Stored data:

(** [read_addr_keyhash_set] peeks without the bounds check, which only matters at the end of the input. *)
Lemma skip_tags data off o : skip_set_tag data off = (Ok tt, o) -> skip_leading_tag data off = (Ok tt, o).
Proof.
  unfold skip_leading_tag. destruct (Z.ltb_spec off (blen data)); [done|]. unfold skip_set_tag, peek_major, peek_byte, byte_at.
  destruct (Z.ltb_spec off (blen data)); [lia|]. rewrite andb_false_r. done.
Qed.

Lemma agree_owners : agree eq
  (dec! _ := field_tag Field_Certificates in
   dec! enc := field_array Field_Certificates in
   iterate Field_Certificates enc (read_raw_hash28 Field_Certificates)) read_addr_keyhash_set.
Proof.
  intros data off l o1 k o2 Hd Ho H1 H2. unfold read_addr_keyhash_set in H2. apply pbind_inv in H2 as ([] & p & Hp & H2).
  apply skip_tags in Hp. apply pbind_inv in H1 as ([] & p' & Hp' & H1).
  destruct (agree_tag _ _ _ _ _ _ _ Hd Ho Hp' Hp) as (_ & -> & Hq).
  destruct (agree_elements eq _ _ _ (agree_hash Field_Certificates) _ _ _ _ _ _ Hd Hq H1 H2) as (Hr & <- & ?).
  split_and!; [|done|done]. clear -Hr. by induction Hr; subst.
Qed.

Lemma spans_margin : spans 1 (dec! _ := plift (E := CodecError) id read_tag in
  dec! _ := array_of 2 "pool margin must be array(2)" in
  dec! margin_num := read_u64v in
  dec! margin_den := read_u64v in
  pret (margin_num, margin_den)).
Proof.
  intros data off b o Hd Ho H. apply pbind_inv in H as (tg & o1 & H1 & H). unfold plift in H1.
  destruct (read_tag data off) as [[tg'|] q'] eqn:Et; [|done]. injection H1 as -> ->.
  apply tag_head in Et. pose proof (read_head_bound _ _ _ _ Hd Ho Et). apply items_one. eapply item_intro; [exact Et|].
  constructor. revert H. apply spans_array_of; [|done|lia]. change 2 with (1 + (1 + 0)).
  apply spans_bind; [apply spans_value|intros x]. apply spans_bind; [apply spans_value|intros y]. apply spans_pret.
Qed.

Try it: Make an exact copy of all the lines above.

The completed task:
(** [read_addr_keyhash_set] peeks without the bounds check, which only matters at the end of the input. *)
Lemma skip_tags data off o : skip_set_tag data off = (Ok tt, o) -> skip_leading_tag data off = (Ok tt, o).
Proof.
  unfold skip_leading_tag. destruct (Z.ltb_spec off (blen data)); [done|]. unfold skip_set_tag, peek_major, peek_byte, byte_at.
  destruct (Z.ltb_spec off (blen data)); [lia|]. rewrite andb_false_r. done.
Qed.

Lemma agree_owners : agree eq
  (dec! _ := field_tag Field_Certificates in
   dec! enc := field_array Field_Certificates in
   iterate Field_Certificates enc (read_raw_hash28 Field_Certificates)) read_addr_keyhash_set.
Proof.
  intros data off l o1 k o2 Hd Ho H1 H2. unfold read_addr_keyhash_set in H2. apply pbind_inv in H2 as ([] & p & Hp & H2).
  apply skip_tags in Hp. apply pbind_inv in H1 as ([] & p' & Hp' & H1).
  destruct (agree_tag _ _ _ _ _ _ _ Hd Ho Hp' Hp) as (_ & -> & Hq).
  destruct (agree_elements eq _ _ _ (agree_hash Field_Certificates) _ _ _ _ _ _ Hd Hq H1 H2) as (Hr & <- & ?).
  split_and!; [|done|done]. clear -Hr. by induction Hr; subst.
Qed.

Lemma spans_margin : spans 1 (dec! _ := plift (E := CodecError) id read_tag in
  dec! _ := array_of 2 "pool margin must be array(2)" in
  dec! margin_num := read_u64v in
  dec! margin_den := read_u64v in
  pret (margin_num, margin_den)).
Proof.
  intros data off b o Hd Ho H. apply pbind_inv in H as (tg & o1 & H1 & H). unfold plift in H1.
  destruct (read_tag data off) as [[tg'|] q'] eqn:Et; [|done]. injection H1 as -> ->.
  apply tag_head in Et. pose proof (read_head_bound _ _ _ _ Hd Ho Et). apply items_one. eapply item_intro; [exact Et|].
  constructor. revert H. apply spans_array_of; [|done|lia]. change 2 with (1 + (1 + 0)).
  apply spans_bind; [apply spans_value|intros x]. apply spans_bind; [apply spans_value|intros y]. apply spans_pret.
Qed.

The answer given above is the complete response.